▶ REQUIREMENT
Your task is to quote the records from their first line through the line containing "Definition set_fees (v", with nothing added or left out.

[Stored data]
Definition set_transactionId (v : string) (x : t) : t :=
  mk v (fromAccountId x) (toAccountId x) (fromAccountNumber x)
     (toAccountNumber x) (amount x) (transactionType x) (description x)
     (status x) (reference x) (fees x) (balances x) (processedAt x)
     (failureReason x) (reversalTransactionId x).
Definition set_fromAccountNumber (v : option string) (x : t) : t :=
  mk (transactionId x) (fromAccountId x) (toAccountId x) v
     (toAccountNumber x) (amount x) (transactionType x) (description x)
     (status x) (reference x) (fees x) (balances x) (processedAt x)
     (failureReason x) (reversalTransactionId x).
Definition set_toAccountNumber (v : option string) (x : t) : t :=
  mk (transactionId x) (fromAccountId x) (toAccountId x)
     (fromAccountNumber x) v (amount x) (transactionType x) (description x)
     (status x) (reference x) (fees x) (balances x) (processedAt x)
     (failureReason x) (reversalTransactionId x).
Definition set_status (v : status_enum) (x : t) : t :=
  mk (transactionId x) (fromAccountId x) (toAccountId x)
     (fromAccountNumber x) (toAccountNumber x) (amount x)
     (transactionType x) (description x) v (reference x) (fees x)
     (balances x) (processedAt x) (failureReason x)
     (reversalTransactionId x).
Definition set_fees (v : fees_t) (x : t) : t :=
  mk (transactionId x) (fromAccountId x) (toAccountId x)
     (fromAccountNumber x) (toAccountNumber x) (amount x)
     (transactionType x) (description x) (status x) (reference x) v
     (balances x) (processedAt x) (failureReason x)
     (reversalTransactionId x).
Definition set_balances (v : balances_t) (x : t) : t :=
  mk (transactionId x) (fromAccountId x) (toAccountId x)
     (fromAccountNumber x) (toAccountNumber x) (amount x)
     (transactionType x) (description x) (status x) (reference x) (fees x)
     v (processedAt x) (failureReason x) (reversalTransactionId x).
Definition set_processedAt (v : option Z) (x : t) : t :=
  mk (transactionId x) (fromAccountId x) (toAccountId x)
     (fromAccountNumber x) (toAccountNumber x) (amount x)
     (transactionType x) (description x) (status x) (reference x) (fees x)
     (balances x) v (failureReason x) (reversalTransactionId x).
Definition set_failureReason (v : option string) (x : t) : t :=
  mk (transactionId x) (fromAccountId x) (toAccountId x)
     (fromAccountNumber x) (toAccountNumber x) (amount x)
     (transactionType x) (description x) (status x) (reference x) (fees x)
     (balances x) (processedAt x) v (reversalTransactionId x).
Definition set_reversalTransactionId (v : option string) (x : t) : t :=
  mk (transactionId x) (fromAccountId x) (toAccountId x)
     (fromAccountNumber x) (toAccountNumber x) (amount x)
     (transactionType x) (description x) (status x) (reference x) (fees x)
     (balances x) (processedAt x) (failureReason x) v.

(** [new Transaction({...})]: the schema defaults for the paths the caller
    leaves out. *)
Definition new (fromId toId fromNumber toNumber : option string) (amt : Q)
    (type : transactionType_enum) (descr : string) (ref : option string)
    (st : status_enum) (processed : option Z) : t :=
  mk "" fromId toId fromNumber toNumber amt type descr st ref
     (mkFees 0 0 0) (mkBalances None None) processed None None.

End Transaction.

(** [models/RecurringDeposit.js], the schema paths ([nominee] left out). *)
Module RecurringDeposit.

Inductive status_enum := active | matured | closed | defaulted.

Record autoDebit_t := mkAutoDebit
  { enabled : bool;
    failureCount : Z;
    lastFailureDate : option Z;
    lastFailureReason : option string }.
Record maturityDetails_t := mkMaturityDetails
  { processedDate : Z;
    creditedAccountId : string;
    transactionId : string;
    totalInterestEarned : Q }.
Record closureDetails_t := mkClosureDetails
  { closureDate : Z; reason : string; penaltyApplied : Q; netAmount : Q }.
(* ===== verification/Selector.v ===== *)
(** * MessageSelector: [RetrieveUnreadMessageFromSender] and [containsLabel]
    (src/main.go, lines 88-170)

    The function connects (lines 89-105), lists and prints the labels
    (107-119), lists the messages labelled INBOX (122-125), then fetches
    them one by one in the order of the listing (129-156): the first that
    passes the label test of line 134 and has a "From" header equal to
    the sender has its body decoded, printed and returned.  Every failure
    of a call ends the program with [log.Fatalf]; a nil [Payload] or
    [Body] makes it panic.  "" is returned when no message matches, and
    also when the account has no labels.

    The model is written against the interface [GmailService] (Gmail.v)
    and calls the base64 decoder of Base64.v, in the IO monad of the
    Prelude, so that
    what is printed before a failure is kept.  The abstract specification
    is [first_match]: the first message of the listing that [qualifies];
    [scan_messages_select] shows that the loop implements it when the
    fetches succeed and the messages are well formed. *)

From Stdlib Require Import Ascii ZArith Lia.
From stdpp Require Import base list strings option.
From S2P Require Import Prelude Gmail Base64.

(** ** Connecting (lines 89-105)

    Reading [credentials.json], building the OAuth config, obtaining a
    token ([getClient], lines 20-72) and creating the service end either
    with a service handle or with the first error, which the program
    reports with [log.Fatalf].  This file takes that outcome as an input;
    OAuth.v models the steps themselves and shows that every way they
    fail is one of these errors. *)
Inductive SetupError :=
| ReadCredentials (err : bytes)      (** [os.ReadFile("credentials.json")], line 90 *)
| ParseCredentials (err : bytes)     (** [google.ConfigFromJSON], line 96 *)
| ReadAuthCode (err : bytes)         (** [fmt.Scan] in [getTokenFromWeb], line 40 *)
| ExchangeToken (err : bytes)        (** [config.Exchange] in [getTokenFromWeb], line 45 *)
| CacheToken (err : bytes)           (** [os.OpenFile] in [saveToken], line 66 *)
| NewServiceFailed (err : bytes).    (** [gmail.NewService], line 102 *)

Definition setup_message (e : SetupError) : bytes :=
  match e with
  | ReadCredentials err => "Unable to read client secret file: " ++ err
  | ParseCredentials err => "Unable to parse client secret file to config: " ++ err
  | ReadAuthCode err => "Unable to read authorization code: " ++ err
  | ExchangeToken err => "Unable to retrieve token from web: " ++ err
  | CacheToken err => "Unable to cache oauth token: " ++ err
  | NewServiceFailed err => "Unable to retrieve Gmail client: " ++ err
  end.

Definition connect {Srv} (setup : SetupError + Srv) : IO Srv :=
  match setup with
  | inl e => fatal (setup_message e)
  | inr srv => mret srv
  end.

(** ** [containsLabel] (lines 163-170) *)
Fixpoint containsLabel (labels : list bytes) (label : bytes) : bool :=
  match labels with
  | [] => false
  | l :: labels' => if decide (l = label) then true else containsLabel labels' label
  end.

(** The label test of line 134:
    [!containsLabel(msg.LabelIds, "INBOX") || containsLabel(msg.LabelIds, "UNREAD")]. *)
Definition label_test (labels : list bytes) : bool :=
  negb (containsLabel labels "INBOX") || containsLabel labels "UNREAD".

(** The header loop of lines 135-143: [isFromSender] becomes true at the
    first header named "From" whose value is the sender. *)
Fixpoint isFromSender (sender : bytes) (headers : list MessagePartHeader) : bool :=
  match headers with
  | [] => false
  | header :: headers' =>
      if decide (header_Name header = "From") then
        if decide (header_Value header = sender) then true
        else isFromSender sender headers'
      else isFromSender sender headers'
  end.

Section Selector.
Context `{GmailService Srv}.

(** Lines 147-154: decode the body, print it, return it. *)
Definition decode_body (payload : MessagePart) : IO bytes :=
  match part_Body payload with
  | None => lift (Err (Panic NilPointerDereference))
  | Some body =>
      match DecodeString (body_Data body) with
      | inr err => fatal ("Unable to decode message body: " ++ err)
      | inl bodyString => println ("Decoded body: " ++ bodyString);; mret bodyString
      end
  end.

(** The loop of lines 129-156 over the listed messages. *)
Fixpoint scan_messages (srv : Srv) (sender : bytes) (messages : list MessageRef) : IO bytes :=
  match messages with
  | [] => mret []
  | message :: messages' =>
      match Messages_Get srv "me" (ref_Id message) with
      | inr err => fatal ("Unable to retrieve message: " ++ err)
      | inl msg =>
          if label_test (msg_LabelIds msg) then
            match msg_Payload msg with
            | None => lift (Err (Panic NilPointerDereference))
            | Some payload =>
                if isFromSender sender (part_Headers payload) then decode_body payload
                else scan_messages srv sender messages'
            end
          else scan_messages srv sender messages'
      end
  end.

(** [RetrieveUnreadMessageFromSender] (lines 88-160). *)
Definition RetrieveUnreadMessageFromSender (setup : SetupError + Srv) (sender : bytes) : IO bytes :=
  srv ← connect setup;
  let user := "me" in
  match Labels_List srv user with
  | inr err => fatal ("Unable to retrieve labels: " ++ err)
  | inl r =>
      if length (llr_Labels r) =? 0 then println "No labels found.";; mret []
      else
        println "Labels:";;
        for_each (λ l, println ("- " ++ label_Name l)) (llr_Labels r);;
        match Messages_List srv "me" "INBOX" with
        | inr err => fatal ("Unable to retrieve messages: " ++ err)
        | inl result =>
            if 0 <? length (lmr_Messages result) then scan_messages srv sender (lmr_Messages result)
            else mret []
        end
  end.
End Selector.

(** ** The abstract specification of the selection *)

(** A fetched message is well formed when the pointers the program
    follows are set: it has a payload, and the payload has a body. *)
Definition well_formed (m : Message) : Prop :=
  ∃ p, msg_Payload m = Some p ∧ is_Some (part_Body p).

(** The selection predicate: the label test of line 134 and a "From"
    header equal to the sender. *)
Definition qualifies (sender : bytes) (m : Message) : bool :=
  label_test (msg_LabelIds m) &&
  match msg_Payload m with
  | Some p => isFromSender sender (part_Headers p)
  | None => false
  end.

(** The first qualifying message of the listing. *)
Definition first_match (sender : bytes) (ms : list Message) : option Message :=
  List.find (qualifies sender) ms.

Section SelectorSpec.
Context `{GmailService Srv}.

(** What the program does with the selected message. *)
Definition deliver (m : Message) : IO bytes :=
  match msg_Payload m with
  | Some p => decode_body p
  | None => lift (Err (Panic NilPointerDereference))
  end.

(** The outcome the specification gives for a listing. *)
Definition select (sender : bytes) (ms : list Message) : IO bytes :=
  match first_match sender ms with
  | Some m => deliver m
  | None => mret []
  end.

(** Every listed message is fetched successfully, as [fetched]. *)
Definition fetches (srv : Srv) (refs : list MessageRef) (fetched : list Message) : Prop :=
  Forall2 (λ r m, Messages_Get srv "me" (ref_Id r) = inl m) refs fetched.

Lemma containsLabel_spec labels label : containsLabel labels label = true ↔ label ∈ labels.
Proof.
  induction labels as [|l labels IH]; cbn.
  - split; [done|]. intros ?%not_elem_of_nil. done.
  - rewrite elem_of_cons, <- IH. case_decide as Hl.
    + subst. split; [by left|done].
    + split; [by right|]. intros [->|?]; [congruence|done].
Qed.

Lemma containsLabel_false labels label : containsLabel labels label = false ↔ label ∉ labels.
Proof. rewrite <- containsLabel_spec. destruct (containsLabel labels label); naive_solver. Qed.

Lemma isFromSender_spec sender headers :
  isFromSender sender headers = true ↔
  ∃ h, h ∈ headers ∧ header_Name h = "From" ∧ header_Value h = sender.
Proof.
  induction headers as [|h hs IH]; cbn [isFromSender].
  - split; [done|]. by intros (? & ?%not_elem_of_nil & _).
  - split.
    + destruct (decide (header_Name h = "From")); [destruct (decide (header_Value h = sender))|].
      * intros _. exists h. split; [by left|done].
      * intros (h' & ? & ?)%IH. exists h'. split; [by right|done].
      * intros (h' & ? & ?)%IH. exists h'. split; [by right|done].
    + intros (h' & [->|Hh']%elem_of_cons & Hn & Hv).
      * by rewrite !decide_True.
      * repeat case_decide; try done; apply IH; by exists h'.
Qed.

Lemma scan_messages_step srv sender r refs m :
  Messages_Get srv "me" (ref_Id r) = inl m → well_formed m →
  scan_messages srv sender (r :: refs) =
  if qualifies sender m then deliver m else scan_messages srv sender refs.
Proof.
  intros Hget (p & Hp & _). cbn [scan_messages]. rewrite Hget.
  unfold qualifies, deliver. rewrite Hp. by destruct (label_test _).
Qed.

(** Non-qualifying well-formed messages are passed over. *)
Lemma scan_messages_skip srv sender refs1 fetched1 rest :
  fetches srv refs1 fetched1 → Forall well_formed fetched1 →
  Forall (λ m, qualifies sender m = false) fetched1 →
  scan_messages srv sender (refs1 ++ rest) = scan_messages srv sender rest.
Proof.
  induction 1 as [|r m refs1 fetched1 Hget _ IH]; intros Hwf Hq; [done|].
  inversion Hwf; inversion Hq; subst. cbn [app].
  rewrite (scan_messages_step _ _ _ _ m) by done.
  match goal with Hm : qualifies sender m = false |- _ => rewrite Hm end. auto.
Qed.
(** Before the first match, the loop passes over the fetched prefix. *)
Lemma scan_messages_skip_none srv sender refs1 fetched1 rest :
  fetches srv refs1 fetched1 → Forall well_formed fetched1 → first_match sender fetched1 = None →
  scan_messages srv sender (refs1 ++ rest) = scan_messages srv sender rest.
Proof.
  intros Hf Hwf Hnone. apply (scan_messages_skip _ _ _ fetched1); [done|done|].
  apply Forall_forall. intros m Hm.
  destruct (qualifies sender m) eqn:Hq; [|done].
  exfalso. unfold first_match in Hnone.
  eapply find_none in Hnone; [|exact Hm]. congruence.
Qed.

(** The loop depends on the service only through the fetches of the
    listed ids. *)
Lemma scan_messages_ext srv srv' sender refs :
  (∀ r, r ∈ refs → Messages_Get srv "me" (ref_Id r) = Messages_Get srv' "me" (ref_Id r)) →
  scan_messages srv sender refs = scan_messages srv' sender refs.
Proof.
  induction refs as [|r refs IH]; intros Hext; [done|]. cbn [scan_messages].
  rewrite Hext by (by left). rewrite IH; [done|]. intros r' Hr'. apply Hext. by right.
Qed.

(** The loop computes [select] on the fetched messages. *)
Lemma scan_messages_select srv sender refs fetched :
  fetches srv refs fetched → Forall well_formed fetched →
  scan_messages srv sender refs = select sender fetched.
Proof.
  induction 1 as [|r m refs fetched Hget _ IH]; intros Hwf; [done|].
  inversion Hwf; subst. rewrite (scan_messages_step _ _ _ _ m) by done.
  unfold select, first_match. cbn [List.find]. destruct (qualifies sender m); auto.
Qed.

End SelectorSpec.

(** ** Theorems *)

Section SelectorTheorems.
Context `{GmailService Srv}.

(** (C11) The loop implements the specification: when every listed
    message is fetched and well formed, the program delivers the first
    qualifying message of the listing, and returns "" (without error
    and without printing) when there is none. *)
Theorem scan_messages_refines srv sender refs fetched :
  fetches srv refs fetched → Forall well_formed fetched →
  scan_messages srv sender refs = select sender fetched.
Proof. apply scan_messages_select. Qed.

▶ RESULT FOR THIS TASK
Definition set_transactionId (v : string) (x : t) : t :=
  mk v (fromAccountId x) (toAccountId x) (fromAccountNumber x)
     (toAccountNumber x) (amount x) (transactionType x) (description x)
     (status x) (reference x) (fees x) (balances x) (processedAt x)
     (failureReason x) (reversalTransactionId x).
Definition set_fromAccountNumber (v : option string) (x : t) : t :=
  mk (transactionId x) (fromAccountId x) (toAccountId x) v
     (toAccountNumber x) (amount x) (transactionType x) (description x)
     (status x) (reference x) (fees x) (balances x) (processedAt x)
     (failureReason x) (reversalTransactionId x).
Definition set_toAccountNumber (v : option string) (x : t) : t :=
  mk (transactionId x) (fromAccountId x) (toAccountId x)
     (fromAccountNumber x) v (amount x) (transactionType x) (description x)
     (status x) (reference x) (fees x) (balances x) (processedAt x)
     (failureReason x) (reversalTransactionId x).
Definition set_status (v : status_enum) (x : t) : t :=
  mk (transactionId x) (fromAccountId x) (toAccountId x)
     (fromAccountNumber x) (toAccountNumber x) (amount x)
     (transactionType x) (description x) v (reference x) (fees x)
     (balances x) (processedAt x) (failureReason x)
     (reversalTransactionId x).
Definition set_fees (v : fees_t) (x : t) : t :=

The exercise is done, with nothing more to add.